◆ RAW DATA:
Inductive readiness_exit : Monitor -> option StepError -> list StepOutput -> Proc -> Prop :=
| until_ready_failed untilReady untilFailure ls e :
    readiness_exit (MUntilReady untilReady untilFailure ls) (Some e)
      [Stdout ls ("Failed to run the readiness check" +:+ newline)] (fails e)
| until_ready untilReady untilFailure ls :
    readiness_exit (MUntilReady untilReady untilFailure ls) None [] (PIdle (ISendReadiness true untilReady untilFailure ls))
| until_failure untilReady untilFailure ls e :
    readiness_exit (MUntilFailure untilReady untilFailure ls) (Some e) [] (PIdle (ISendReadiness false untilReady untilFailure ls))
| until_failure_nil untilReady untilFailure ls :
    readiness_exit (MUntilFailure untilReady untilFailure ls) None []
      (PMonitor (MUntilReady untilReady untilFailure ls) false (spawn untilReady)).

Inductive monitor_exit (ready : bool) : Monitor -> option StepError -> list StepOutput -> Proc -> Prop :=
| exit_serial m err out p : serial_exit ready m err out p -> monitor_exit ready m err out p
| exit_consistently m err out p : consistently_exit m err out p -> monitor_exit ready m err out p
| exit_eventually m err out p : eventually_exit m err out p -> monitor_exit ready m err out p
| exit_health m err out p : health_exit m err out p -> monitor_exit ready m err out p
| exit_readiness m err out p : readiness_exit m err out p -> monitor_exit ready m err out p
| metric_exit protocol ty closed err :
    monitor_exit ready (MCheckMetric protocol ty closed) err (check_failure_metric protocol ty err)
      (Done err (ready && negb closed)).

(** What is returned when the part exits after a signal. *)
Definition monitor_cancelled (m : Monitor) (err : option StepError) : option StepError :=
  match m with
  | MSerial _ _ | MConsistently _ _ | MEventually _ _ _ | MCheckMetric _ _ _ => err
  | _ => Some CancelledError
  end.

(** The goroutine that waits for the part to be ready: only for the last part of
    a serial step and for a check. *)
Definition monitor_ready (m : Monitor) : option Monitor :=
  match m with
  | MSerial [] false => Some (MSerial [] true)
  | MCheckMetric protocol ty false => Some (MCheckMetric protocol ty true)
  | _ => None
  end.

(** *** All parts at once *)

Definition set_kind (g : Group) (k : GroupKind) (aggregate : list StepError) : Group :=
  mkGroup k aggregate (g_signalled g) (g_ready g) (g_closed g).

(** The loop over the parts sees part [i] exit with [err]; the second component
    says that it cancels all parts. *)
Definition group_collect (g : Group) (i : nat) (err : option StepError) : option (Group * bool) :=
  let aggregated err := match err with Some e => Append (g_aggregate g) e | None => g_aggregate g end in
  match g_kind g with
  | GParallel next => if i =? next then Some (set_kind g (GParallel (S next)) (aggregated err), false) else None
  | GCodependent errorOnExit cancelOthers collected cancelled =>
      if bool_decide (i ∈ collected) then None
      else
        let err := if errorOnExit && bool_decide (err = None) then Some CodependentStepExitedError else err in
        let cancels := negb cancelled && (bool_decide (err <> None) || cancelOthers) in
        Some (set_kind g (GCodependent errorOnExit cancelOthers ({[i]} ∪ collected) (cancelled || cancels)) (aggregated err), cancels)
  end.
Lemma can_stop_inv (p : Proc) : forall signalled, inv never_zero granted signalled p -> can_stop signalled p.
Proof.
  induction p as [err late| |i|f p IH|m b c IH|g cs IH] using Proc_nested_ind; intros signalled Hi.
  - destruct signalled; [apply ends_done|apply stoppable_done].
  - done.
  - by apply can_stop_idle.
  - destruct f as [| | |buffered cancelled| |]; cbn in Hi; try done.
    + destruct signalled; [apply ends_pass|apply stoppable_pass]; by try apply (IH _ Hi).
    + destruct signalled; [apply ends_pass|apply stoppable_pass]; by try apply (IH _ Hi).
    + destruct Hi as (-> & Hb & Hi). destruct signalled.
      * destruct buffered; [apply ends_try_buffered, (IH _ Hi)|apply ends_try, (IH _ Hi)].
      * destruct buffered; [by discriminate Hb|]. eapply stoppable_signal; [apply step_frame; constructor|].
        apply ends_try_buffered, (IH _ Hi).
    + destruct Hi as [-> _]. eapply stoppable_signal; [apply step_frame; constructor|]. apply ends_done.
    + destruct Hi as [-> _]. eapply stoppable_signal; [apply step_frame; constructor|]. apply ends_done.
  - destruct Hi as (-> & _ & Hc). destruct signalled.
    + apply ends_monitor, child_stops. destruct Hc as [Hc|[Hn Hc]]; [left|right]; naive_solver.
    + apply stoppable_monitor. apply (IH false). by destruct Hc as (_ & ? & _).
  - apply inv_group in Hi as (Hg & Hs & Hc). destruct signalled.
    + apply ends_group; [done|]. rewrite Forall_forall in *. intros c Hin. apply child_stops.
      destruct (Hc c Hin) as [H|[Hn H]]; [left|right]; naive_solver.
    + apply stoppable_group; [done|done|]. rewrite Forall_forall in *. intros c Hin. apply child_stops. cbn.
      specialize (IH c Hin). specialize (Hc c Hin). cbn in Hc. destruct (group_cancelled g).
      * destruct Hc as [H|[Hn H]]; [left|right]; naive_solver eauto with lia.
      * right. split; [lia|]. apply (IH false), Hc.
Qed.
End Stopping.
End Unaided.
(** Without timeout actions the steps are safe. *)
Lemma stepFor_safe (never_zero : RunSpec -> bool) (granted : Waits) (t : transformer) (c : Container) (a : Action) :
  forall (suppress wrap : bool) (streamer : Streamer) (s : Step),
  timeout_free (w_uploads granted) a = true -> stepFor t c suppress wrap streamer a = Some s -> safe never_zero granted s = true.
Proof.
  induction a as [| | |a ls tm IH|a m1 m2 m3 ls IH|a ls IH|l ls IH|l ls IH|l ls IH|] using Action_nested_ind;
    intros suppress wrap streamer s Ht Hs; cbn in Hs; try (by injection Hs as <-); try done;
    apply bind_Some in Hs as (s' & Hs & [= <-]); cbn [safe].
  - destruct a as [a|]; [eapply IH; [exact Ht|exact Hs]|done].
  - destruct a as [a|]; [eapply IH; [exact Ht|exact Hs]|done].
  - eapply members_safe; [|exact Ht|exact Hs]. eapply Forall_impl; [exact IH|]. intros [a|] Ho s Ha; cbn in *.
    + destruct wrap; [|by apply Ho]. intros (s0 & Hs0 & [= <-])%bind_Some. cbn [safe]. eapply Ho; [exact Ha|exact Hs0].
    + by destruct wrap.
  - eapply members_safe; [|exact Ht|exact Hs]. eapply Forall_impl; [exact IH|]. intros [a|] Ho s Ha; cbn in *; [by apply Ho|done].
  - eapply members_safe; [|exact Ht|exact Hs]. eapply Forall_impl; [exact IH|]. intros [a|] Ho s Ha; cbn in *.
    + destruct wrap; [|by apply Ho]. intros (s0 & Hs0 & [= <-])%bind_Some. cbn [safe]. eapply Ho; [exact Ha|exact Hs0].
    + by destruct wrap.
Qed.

◆ WHAT THE EXERCISE ASKS: Going through the data above, count each line that contains "MCheckMetric" and give only that figure.

◆ WRITTEN SOLUTION: 3